COVID-19 and its Possible Classification as a Material Adverse Effect
What is a Material Adverse Effect?
Interpretation of a Material Adverse Effect (MAE) may vary depending on a certain situation; as it is used to measure an effect of an event, and how it may or may not impact a small business or a larger corporation in various aspects.
When related to finance, a MAE occurs when the following 3 matters are affected:
- A particular business and its assets, properties, liabilities, operations, financial conditions or prospects for the future.
- A loan contract, and its need to perform its obligations under any clause.
- The validity or enforceability of any loan document, or the rights and remedies within these documents accordingly.
On the other hand, while discussing Mergers and Acquisitions the term MAE is used to measure the negative effect of some events on the target business. This is due to the occurrence of widespread events such as a war or a natural catastrophe.
The definition of MAE and impacts it may have all depend on the type of transactions and negotiations between parties and the industry in which they operate. This may lead to governmental exemptions or even parties having to terminate contractual obligations already agreed on, and signed before the pandemic.
Nowadays, the questions that business owners have is whether they should classify COVID-19 as a MAE; and if so, how would this affect existing agreements / contracts?
The overall understanding of a MAE has been ambiguous and as such, there does not exist a unanimous interpretation of its definition. With this in mind, there is currently a great pressure on whether or not to classify COVID-19 as a MAE, and whether it is a sufficient reason to terminate the fulfilment of duties and obligations in existing contracts. The COVID-19 pandemic is a non-precedent event and appears to be truly singular. We cannot ignore that the pandemic will have a severe impact on companies, as its impact and duration per se are far different from wars, natural catastrophes, and other uncontrollable scenarios witnessed in the past.
Therefore, many experts believe that the right approach would be to have a case by case analysis. There is a need to review the contract and its particular wording in order to assess how the COVID-19 situation would possibly have an effect on a specific company or contract at hand.

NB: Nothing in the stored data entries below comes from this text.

(** Branch: no recorded move ends at [from]. *)
Lemma move_record_new N c from to :
  wf c → within N c → moves_ok c → 0 <= from → 0 <= to → from + N < npos → to + 1 < npos → N + 1 < npos →
  from ∉ (moves c).*2 →
  ∃ c', move_record c from to = Some c' ∧ wf c' ∧ moves_ok c' ∧
    relocates c c' (λ j j', j' = after_move from to j) ∧
    keeps c c' (λ j j', j ≠ from ∧ j' = after_move from to j) ∧
    modifications c' = modifications c ∧ columns c' = columns c ∧ track_columns c' = track_columns c.
Proof.
  intros Hwf Hw Hmv Hf Ht HfN Htn HN Hin. pose proof Hwf as (Hd & Hi & Hm & Hc). pose proof Hw as (HN0 & _ & Hbi & _).
  pose proof Hmv as (Hmv' & Hn1 & Hn2).
  pose proof (moves_fit N c Hwf Hw Hmv HN) as Hb.
  destruct (row_gone N c from Hwf Hw Hf) as (ins & r & E1 & Hoki & Hmi & Hcase); [lia|].
  destruct (is_insert_at_law ins to 1 Hoki) as (s2 & E2 & Hs2 & Hm2); [done|lia|done| |].
  { intros j Hj _. apply Hmi in Hj as [[_ Hj]|[_ Hj]]; specialize (Hbi _ Hj); lia. }
  unfold move_record. rewrite move_loop_none by done. simpl. rewrite E1. simpl. rewrite E2. simpl.
  assert (∀ i j', (i, j') ∈ moved_by (after_move from to) (moves c) → has (deletions c) i ∧ has s2 j') as Hmv2.
  { intros i j' (j & Hj & ->)%elem_of_moved_by. apply Hmv' in Hj as [Hdi Hij]. split; [done|].
    by apply (insertions_moved (insertions c) ins s2). }
  destruct Hcase as [[Hfrom ->]|(Hn & Hr & d & i0 & Ha & Hokd & Hk & Hmd)].
  - simpl. eexists. split; [done|]. set (c1 := with_insertions c ins).
    assert (wf c1) as Hwf1 by by split_and!.
    assert (∀ i k, kept c1 i k ↔ ∃ j, kept c i j ∧ after_erase from j k) as Hk1 by by apply kept_erase_inserted.
    pose proof (λ c', kept_move c c1 c' from to Hf Ht Hwf Hwf1) as Hkm.
    split; [|split; [|split; [|split]]]; try (by split_and!); try (intros ? ?; by apply Hkm).
    + unfold moves_ok. simpl. rewrite moved_by_fst, moved_by_snd. split_and!; [done|done|by apply moved_by_NoDup].
    + intros i j'. unfold follows. simpl. rewrite elem_of_moved_by.
      rewrite (kept_move c c1 _ from to Hf Ht Hwf Hwf1); [|done|done|done|done]. split.
      * intros [(j & Hj & _ & ->)|(j & Hj & ->)]; exists j; tauto.
      * intros (j & [Hj|Hj] & ->); [left|right; by exists j]. exists j. split_and!; try done.
        intros ->. by destruct Hj as (_ & _ & ? & _).
  - rewrite (proj2 (Z.eqb_neq r npos)) by done. simpl. rewrite Ha. simpl. eexists. split; [done|].
    set (c1 := with_insertions (with_deletions c d) ins).
    assert (wf c1) as Hwf1 by by split_and!.
    assert (∀ i k, kept c1 i k ↔ ∃ j, kept c i j ∧ after_erase from j k) as Hk1.
    { by apply (kept_erase_deleted c c1 from i0). }
    assert (after_move from to from = to) as Eto by (unfold after_move; by rewrite Z.eqb_refl).
    pose proof (λ c', kept_move c c1 c' from to Hf Ht Hwf Hwf1) as Hkm.
    split; [|split; [|split; [|split]]]; try (by split_and!); try (intros ? ?; by apply Hkm).
    + unfold moves_ok. simpl. rewrite !fmap_app, moved_by_fst, moved_by_snd. split_and!.
      * intros i j' [Hij|Hij]%elem_of_app.
        -- apply Hmv2 in Hij as [? ?]. split; [rewrite Hmd; by right|done].
        -- apply list_elem_of_singleton in Hij. injection Hij as -> ->. split; [rewrite Hmd; by left|].
           apply Hm2. right. left. lia.
      * apply NoDup_app. split_and!; [done| |apply NoDup_singleton]. intros x Hx Hx'.
        apply list_elem_of_singleton in Hx'. simpl in Hx'. subst x.
        apply list_elem_of_fmap in Hx as ([a b] & -> & Hab). apply Hmv' in Hab as [Hab _].
        by destruct Hk as (_ & _ & _ & ? & _).
      * apply NoDup_app. split_and!; [by apply moved_by_NoDup| |apply NoDup_singleton]. intros x Hx Hx'.
        apply list_elem_of_singleton in Hx'. simpl in Hx'. subst x.
        apply list_elem_of_fmap in Hx as (b & Hbt & Hbm). pose proof Hbm as Hbm'.
        apply list_elem_of_fmap in Hbm as (m & -> & Hm'). destruct (Hb m Hm').
        rewrite <- Eto in Hbt at 1. apply after_move_inj in Hbt; [|done..]. congruence.
    + intros i j'. unfold follows. simpl. rewrite elem_of_app, elem_of_moved_by, list_elem_of_singleton.
      rewrite (kept_move c c1 _ from to Hf Ht Hwf Hwf1); [|done|done|done|done]. split.
      * intros [(j & Hj & _ & ->)|[(j & Hj & ->)|E]]; [exists j; tauto|exists j; tauto|].
        injection E as -> ->. exists from. split; [by left|done].
      * intros (j & [Hj|Hj] & ->); [|right; left; by exists j].
        destruct (Z.eq_dec j from) as [->|Hne]; [|left; by exists j]. right. right.
        rewrite (kept_inj c i i0 from Hwf Hj Hk), Eto. done.
Qed.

We must keep in mind that these effects may change over time, as the pandemic could have long-term ramifications. Moreover, it is important to note that other provisions of an agreement may also be potentially affected such as ordinary operations, representation & warranties etc.
Key factors related to COVID-19:
- Classification: The classification of COVID-19 as a MAE will be applied on a case by case basis. Since its impact will affect companies differently depending on industry, location, cash flows, etc., there may be specific circumstances for a particular company to which this pandemic may cause a far greater impact. This impact may lead to insolvency and this can be argued as a disproportionate damage to a company, classifying as a MAE.
- Quantitative Effect: A quantitative effect, is if an actual financial effect can be quantified due to COVID-19. For example, “revenues reduced by 100% in Q1 as a direct result of a city-wide lockdown in response to the COVID-19 outbreak.” Most experts argue it will have severe effects on the valuation of many companies. Moreover, the valuation will have to be made in a global context in order to quantify its drastic effect.
- Foreseeability: No company or individual actually foresaw how COVID-19 would impact the global economy or its impact on business. The lack of such foresight can be used as support for classifying COVID-19 as a MAE.
- Contractual remedies under Common Law: Companies or individuals that have entered into contracts must consider other applicable remedies that they can fight over other than MAE. Some examples can be the impossibility of performance, frustration of contract and more. An important matter that will be evaluated in court is the principle of good faith of the parties involved; as well as viewing their capabilities of fulfilling their contractual obligations in light of COVID-19 and its impacts.
Therefore, individuals and companies worldwide should initiate preparations under the current circumstances and explore measures that could be adopted to accordingly safeguard their interests.
Various governments worldwide have already implemented relevant legislations to tackle the COVID-19 situation and its impact along with announcing stimulus packages and support.
To conclude, it will be the courts and governments that determine if COVID-19 can be classified as a MAE which will depend on a case by case basis.